Saved data entries:
======
(** X19.  When the lookup reports an observation that starts sooner than
    the overall homing timeout, the script exits with status 0 before
    any connection is made: nothing is written to the socket, nothing is
    read from it and it is not closed. *)
Theorem script_not_enough_time pages refused args w az t :
  fst (get_next_rise_azimuth pages w) = Ret (Some (az, t)) ->
  t < homing_timeout args ->
  fst (script (Some pages) refused args w) = Ret (Exited 0)
  /\ sent (snd (script (Some pages) refused args w)) = sent w
  /\ inbox (snd (script (Some pages) refused args w)) = inbox w
  /\ slept (snd (script (Some pages) refused args w)) = slept w
  /\ closed (snd (script (Some pages) refused args w)) = closed w.
Proof.
  intros Hr Ht. apply Qltb_lt in Ht.
  destruct (get_next_world pages w) as (Hs & Hi & Hz & Hc).
  unfold script, bind.
  destruct (get_next_rise_azimuth pages w) as [r w']. cbn [fst snd] in *.
  subst r. rewrite Ht. cbn. now repeat split.
Qed.

End Rotator.

(** ** The statements on concrete sessions *)

Open Scope string_scope.

Lemma step_azimuth_bounded_witness :
  0 <= 45
  /\ ~ 0 == 270
  /\ exists _new_az,
       step_azimuth 45 270 0 None = Some _new_az
       /\ Qabs (_new_az - 0) <= 45
       /\ Qabs (_new_az - 0) <= Qabs (270 - 0)
       /\ (Qabs (270 - 0) <= 45 -> _new_az - 0 == 270 - 0).
Proof.
  assert (H0 : 0 <= 45) by (unfold Qle; simpl; lia).
  assert (H1 : ~ 0 == 270) by (unfold Qeq; simpl; lia).
  split; [exact H0|]. split; [exact H1|].
  exact (proj2 (proj2 (step_azimuth_bounded 45 270 0 None)) H0 H1).
Defined.

Lemma set_azel_blocking_outcome_witness :
  response_at (inbox moving_world) 0 = ack
  /\ contains "RPRT 0" ("RPRT 0" ++ nl) = true
  /\ clock moving_world = 0 :: [3; 6; 9]
  /\ fst (set_azel decimal_float (rot_of_args (mkArgs 90 45 180 90 10))
            90 45 true 120 moving_world) = Ret true.
Proof.
  split; [reflexivity|]. split; [reflexivity|]. split; [reflexivity|].
  apply (proj1 (set_azel_blocking_outcome decimal_float
                  (rot_of_args (mkArgs 90 45 180 90 10)) 90 45 120 moving_world
                  ("RPRT 0" ++ nl) 0 [3; 6; 9] eq_refl eq_refl eq_refl)).
  exists 1%nat. split; [|split].
  - intros [|[|i]] Hi; [exists 3 | exists 6 | lia]; split; reflexivity.
  - intros [|i] Hi; [|lia]. eexists. reflexivity.
  - eexists. split; [reflexivity|]. split; reflexivity.
Defined.

Lemma homing_already_there_witness :
  clock arrived_world = 0 :: 1 :: [2]
  /\ 1 - 0 < homing_timeout default_args
  /\ parsed_position decimal_float (response_at (inbox arrived_world) 0)
     = Some (2000000 # 1000000, 3500000 # 1000000)
  /\ sent (snd (homing decimal_float default_args (rot_of_args default_args)
                  arrived_world))
     = ["p" ++ nl; "P 0.0 0.0" ++ nl]
  /\ fst (homing decimal_float default_args (rot_of_args default_args)
            arrived_world) = Ret 0.
Proof.
  split; [reflexivity|]. split; [reflexivity|]. split; [reflexivity|].
  pose proof (homing_already_there decimal_float default_args
                (rot_of_args default_args) arrived_world 0 1 [2]
                (2000000 # 1000000) (3500000 # 1000000)
                eq_refl eq_refl eq_refl eq_refl eq_refl) as H.
  cbv zeta in H. destruct H as (Hsent & _ & _ & _ & _ & _ & Hres).
  split; [exact Hsent | exact Hres].
Defined.


Lemma set_azel_mod_360_witness :
  360 < 400
  /\ set_azel decimal_float (rot_of_args default_args) 400 10 false 120 ack_world
     = set_azel decimal_float (rot_of_args default_args) (py_mod 400 360) 10
         false 120 ack_world.
Proof.
  split; [reflexivity|].
  exact (set_azel_mod_360 decimal_float (rot_of_args default_args) 400 10 false
           120 ack_world eq_refl).
Defined.

(** C5, as stated, fails at the azimuth 360 itself: the guard of
    [set_azel] is strict, so [(360, 0)] is written as [P 360.0 0.0]
    whereas [(360 mod 360, 0)] is written as [P 0.0 0.0]. *)
Lemma set_azel_360_not_reduced :
  360 <= 360
  /\ sent (snd (set_azel decimal_float (rot_of_args default_args) 360 0 false
                  120 ack_world))
     = ["P 360.0 0.0" ++ nl]
  /\ sent (snd (set_azel decimal_float (rot_of_args default_args)
                  (py_mod 360 360) 0 false 120 ack_world))
     = ["P 0.0 0.0" ++ nl]
  /\ set_azel decimal_float (rot_of_args default_args) 360 0 false 120 ack_world
     <> set_azel decimal_float (rot_of_args default_args) (py_mod 360 360) 0
          false 120 ack_world.
Proof.
  split; [unfold Qle; simpl; lia|].
  split; [reflexivity|]. split; [reflexivity|].
  intros H. apply (f_equal (fun r => sent (snd r))) in H.
  vm_compute in H. discriminate H.
Qed.

Lemma set_azel_wire_in_range_witness :
  0 <= 90 /\ 90 < 360
  /\ exists k,
       sent (snd (set_azel decimal_float (rot_of_args default_args) 90 100 false
                    120 ack_world))
       = (sent ack_world
            ++ (("P " ++ fmt_1f 90 ++ " " ++ fmt_1f (clamp 100 0 90)) ++ nl)%string
            :: repeat poll_line k)%list
       /\ (false = false -> k = 0%nat).
Proof.
  assert (H0 : 0 <= 90) by (unfold Qle; simpl; lia).
  split; [exact H0|]. split; [reflexivity|].
  exact (set_azel_wire_in_range decimal_float (rot_of_args default_args) 90 100
           false 120 ack_world H0 eq_refl).
Defined.

Lemma set_azel_wire_negative_witness :
  -30 < 0
  /\ exists k,
       sent (snd (set_azel decimal_float (rot_of_args default_args) (-30) 10 false
                    120 ack_world))
       = (sent ack_world
            ++ (("P " ++ fmt_1f (-30) ++ " " ++ fmt_1f (clamp 10 0 90)) ++ nl)%string
            :: repeat poll_line k)%list
       /\ (false = false -> k = 0%nat).
Proof.
  split; [reflexivity|].
  exact (set_azel_wire_negative decimal_float (rot_of_args default_args) (-30) 10
           false 120 ack_world eq_refl).
Defined.

(** The lines of the two witnesses above, spelled out. *)
Example set_azel_wire_examples :
  sent (snd (set_azel decimal_float (rot_of_args default_args) 90 100 false 120
               ack_world)) = ["P 90.0 90.0" ++ nl]
  /\ sent (snd (set_azel decimal_float (rot_of_args default_args) (-30) 10 false
                  120 ack_world)) = ["P -30.0 10.0" ++ nl]
  /\ sent (snd (set_azel decimal_float (rot_of_args default_args) 400 (-5) false
                  120 ack_world)) = ["P 40.0 0.0" ++ nl].
Proof. repeat split. Qed.

(** C4 (equal azimuth), on the code.  With the default command line and a
    rotator standing at azimuth 0, elevation 45, the first iteration finds
    the azimuth equal to the target and the elevation off: no branch binds
    [_new_az], line 317 raises [NameError], no command is written and the
    connection is left open. *)
Theorem equal_azimuth_unbound_new_az :
  fst (main decimal_float None default_args equal_azimuth_world)
  = Raise (NameError "name '_new_az' is not defined")
  /\ sent (snd (main decimal_float None default_args equal_azimuth_world))
     = ["_" ++ nl; "p" ++ nl]
  /\ closed (snd (main decimal_float None default_args equal_azimuth_world)) = false.
Proof. repeat split. Qed.

(** On a later iteration the same missing branch reuses the azimuth of
    the previous step: the rotator stands at the target azimuth 100 and is
    sent back to 50. *)
Example equal_azimuth_stale_new_az :
  sent (snd (main decimal_float None stale_args stale_world))
  = ["_" ++ nl; "p" ++ nl; "P 50.0 0.0" ++ nl; "p" ++ nl; "p" ++ nl;
     "P 50.0 0.0" ++ nl].
Proof. reflexivity. Qed.

(** C3 (idempotence), on the code.  With the default command line and a
    rotator reported at azimuth 2, elevation 3.5 (within the threshold of
    the target on both axes), the session logs that it finished moving
    and writes exactly one final command, without any sleep; that
    command is never answered, and the session does not end in its final
    state: the [TypeError] of [set_azel] leaves the loop at line 299. *)
Theorem arrival_unanswered_final_command :
  sent (snd (main decimal_float None default_args unanswered_world))
  = ["_" ++ nl; "p" ++ nl; "P 0.0 0.0" ++ nl]
  /\ slept (snd (main decimal_float None default_args unanswered_world)) = []
  /\ log (snd (main decimal_float None default_args unanswered_world))
     = [(INFO, "Attempting to move to target position: 0.0, 0.0");
        (INFO, "Finished moving to target position.")]
  /\ fst (main decimal_float None default_args unanswered_world)
     = Raise (TypeError "argument of type 'NoneType' is not iterable").
Proof. repeat split. Qed.

(** C7 (rejected command), on the code.  When no response arrives,
    [send_command] returns [None] and the membership test of [set_azel]
    raises [TypeError] instead of returning [False]; nothing is polled. *)
Theorem set_azel_no_response_raises :
  set_azel decimal_float (rot_of_args default_args) 90 45 true 120 silent_world
  = (Raise (TypeError "argument of type 'NoneType' is not iterable"),
     mkWorld [0; 1] [] ["P 90.0 45.0" ++ nl] [] [] false).
Proof. reflexivity. Qed.

(** C9 (connection release), on the code.  A session that finds the rotator
    within the threshold sends its final command outside any [try]; when
    that command is not answered the [TypeError] of [set_azel] ends the
    session and [close] is never called. *)
Theorem main_unanswered_final_command_not_closed :
  fst (main decimal_float None default_args unanswered_world)
  = Raise (TypeError "argument of type 'NoneType' is not iterable")
  /\ In (INFO, "Finished moving to target position.")
       (log (snd (main decimal_float None default_args unanswered_world)))
  /\ closed (snd (main decimal_float None default_args unanswered_world)) = false.
Proof.
  split; [reflexivity|]. split; [|reflexivity].
  vm_compute. right. left. reflexivity.
Qed.

(** A connection that is refused ends the session before anything is
    written. *)
Example main_connection_refused :
  main decimal_float (Some refusal) default_args equal_azimuth_world
  = (Raise refusal, equal_azimuth_world).
Proof. reflexivity. Qed.


(** ** Further statements on concrete sessions *)

Lemma set_azel_rejected_no_wait_witness :
  fst (set_azel decimal_float (rot_of_args default_args) 90 45 true 120
         rejecting_world) = Ret false
  /\ sent (snd (set_azel decimal_float (rot_of_args default_args) 90 45 true 120
                  rejecting_world))
     = (sent rejecting_world ++ [wire 90 45])%list.
Proof.
  destruct (set_azel_rejected_no_wait decimal_float (rot_of_args default_args)
              90 45 true 120 rejecting_world ("RPRT -1" ++ nl) eq_refl eq_refl)
    as (H1 & H2 & _).
  split; [exact H1 | exact H2].
Defined.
======
Work required
Above this instruction are the records; retype exactly the lines from the one containing "- eexists. split;" up to and including the one containing "1000000, 3500000 # 1000000)".

Exercise answer
  - eexists. split; [reflexivity|]. split; reflexivity.
Defined.

Lemma homing_already_there_witness :
  clock arrived_world = 0 :: 1 :: [2]
  /\ 1 - 0 < homing_timeout default_args
  /\ parsed_position decimal_float (response_at (inbox arrived_world) 0)
     = Some (2000000 # 1000000, 3500000 # 1000000)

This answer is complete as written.